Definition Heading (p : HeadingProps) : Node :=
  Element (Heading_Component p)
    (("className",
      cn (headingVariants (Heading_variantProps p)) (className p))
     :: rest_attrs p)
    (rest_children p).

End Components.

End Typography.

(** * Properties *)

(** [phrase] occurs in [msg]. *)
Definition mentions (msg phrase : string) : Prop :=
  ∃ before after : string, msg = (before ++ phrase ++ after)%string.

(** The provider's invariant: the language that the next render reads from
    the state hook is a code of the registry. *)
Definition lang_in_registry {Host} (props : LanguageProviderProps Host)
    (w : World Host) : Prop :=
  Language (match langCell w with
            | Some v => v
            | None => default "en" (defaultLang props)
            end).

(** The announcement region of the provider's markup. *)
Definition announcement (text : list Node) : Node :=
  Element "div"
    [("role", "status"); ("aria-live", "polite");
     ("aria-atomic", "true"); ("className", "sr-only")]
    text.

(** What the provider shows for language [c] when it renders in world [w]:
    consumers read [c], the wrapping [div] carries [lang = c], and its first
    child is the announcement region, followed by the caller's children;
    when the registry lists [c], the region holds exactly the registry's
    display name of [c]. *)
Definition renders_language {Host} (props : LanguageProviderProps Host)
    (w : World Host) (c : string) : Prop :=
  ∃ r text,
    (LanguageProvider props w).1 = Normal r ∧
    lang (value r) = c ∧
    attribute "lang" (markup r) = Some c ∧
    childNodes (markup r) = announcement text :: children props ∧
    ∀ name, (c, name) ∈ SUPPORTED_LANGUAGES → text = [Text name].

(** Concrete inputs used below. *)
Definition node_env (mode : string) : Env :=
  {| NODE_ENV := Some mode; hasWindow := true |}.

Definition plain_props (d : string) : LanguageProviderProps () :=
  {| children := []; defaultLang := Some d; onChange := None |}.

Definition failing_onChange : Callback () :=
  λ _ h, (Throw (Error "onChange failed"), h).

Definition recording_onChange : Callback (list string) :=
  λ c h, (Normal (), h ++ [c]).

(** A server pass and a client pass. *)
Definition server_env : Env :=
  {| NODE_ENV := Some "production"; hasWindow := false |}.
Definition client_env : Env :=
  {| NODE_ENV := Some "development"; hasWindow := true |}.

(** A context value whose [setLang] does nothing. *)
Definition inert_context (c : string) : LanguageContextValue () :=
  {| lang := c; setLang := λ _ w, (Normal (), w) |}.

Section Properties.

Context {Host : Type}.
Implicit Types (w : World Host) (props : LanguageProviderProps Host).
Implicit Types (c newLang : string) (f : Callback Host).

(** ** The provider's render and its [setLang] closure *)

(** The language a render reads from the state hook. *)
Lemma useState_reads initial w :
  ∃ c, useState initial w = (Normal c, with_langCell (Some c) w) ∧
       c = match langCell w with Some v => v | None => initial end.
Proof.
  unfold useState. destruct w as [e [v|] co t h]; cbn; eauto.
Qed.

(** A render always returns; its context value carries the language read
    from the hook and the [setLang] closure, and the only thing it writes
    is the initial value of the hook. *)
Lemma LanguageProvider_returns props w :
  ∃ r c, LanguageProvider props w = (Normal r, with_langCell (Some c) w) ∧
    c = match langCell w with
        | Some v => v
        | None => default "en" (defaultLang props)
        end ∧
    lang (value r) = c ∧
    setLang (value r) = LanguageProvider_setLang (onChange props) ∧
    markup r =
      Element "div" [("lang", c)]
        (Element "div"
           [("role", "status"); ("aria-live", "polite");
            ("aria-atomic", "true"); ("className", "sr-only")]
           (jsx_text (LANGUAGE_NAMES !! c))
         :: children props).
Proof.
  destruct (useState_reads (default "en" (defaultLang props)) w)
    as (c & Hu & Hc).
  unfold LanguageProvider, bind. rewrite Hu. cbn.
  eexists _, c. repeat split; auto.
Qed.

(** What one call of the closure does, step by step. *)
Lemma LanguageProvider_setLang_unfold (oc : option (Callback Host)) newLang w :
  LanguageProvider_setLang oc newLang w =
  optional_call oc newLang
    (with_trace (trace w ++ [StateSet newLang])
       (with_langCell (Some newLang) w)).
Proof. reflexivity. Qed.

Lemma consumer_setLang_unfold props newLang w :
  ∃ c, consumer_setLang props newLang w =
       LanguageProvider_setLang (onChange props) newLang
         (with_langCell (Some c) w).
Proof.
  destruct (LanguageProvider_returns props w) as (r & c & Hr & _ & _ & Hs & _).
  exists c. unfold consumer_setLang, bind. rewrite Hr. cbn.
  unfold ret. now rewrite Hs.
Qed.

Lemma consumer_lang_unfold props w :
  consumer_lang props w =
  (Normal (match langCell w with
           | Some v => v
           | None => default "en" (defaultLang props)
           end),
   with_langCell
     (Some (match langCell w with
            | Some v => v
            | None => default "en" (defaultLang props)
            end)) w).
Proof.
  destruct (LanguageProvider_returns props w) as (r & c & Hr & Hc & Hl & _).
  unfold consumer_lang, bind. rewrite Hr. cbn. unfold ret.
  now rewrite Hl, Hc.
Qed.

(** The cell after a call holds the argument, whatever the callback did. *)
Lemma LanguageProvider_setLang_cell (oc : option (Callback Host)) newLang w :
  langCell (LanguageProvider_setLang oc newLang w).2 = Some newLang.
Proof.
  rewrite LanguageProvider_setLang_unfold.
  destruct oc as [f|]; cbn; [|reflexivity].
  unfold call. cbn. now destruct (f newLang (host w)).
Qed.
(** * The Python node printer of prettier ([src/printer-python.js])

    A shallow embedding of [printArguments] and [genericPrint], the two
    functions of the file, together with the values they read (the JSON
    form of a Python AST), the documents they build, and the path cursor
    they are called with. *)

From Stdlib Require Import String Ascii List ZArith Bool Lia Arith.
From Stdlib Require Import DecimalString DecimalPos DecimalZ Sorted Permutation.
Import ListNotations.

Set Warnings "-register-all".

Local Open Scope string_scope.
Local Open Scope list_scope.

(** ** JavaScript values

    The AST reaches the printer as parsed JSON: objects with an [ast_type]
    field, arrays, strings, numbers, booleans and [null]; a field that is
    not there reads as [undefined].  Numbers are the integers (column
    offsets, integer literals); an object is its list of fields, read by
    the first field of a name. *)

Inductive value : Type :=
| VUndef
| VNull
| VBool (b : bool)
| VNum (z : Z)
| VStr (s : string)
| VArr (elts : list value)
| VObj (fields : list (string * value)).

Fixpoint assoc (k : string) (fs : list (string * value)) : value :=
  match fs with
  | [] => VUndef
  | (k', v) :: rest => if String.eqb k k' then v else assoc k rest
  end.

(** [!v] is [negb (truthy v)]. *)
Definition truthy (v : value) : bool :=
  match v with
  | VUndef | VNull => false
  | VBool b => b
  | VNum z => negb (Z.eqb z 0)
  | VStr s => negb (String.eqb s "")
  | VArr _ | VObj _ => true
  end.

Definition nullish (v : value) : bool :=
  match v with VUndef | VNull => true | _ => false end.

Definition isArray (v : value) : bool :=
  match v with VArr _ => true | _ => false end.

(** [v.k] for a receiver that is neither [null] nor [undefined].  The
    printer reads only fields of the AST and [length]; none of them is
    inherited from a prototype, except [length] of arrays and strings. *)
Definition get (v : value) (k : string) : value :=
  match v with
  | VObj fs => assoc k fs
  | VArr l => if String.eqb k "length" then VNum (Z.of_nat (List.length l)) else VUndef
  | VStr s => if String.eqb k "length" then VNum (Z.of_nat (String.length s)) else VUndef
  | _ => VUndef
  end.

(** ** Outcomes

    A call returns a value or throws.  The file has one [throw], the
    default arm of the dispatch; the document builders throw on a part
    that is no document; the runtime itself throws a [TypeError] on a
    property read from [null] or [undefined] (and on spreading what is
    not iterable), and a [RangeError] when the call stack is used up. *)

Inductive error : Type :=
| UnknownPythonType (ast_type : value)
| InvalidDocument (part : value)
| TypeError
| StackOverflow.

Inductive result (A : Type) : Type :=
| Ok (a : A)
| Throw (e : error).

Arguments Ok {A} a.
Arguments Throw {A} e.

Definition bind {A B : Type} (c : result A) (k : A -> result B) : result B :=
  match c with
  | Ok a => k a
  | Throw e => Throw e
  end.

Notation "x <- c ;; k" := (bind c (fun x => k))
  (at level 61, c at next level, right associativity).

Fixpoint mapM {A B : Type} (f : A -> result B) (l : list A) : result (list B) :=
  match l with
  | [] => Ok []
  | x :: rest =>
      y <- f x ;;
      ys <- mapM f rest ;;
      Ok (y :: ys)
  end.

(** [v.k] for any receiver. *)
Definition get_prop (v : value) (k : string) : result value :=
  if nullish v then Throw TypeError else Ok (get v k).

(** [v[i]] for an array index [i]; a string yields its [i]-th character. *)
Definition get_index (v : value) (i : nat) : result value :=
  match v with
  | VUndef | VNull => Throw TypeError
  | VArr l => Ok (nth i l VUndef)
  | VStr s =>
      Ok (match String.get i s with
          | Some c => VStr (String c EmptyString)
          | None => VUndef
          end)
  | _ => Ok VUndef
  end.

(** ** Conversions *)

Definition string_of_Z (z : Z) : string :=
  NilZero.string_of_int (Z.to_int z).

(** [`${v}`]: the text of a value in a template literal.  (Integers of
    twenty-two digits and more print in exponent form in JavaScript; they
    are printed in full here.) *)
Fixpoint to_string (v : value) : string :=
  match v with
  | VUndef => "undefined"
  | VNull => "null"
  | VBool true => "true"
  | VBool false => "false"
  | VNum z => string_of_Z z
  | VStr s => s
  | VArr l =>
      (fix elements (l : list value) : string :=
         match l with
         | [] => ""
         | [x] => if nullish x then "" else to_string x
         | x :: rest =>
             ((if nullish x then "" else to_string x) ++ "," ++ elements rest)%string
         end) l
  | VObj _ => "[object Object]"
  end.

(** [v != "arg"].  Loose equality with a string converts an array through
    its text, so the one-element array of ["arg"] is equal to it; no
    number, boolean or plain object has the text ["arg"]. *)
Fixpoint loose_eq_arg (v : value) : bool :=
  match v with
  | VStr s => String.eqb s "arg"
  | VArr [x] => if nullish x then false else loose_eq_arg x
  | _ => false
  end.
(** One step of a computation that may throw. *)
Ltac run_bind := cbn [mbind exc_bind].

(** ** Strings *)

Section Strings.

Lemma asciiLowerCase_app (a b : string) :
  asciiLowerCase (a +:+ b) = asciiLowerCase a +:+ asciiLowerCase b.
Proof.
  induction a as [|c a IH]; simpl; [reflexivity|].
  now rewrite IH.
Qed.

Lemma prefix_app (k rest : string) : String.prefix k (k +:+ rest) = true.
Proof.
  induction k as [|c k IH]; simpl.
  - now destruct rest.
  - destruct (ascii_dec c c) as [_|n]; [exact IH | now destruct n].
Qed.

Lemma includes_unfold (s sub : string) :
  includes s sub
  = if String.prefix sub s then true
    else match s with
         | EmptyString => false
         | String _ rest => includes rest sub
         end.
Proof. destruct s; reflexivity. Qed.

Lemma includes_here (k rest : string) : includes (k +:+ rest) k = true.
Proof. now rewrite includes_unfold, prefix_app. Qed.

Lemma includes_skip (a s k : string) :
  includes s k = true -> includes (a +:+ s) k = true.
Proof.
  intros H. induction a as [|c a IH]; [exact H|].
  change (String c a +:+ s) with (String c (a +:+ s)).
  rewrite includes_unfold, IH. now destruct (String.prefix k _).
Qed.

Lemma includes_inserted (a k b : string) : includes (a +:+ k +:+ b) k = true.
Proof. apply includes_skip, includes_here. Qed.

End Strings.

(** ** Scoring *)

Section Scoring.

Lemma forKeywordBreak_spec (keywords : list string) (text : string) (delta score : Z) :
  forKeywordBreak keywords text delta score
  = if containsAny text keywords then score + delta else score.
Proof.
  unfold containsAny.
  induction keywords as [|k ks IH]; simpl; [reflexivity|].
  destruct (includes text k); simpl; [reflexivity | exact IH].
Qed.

+ + + +

Filter the entries above down to the lines that contain the word "score".

Lemma forKeywordBreak_spec (keywords : list string) (text : string) (delta score : Z) :
  forKeywordBreak keywords text delta score
  = if containsAny text keywords then score + delta else score.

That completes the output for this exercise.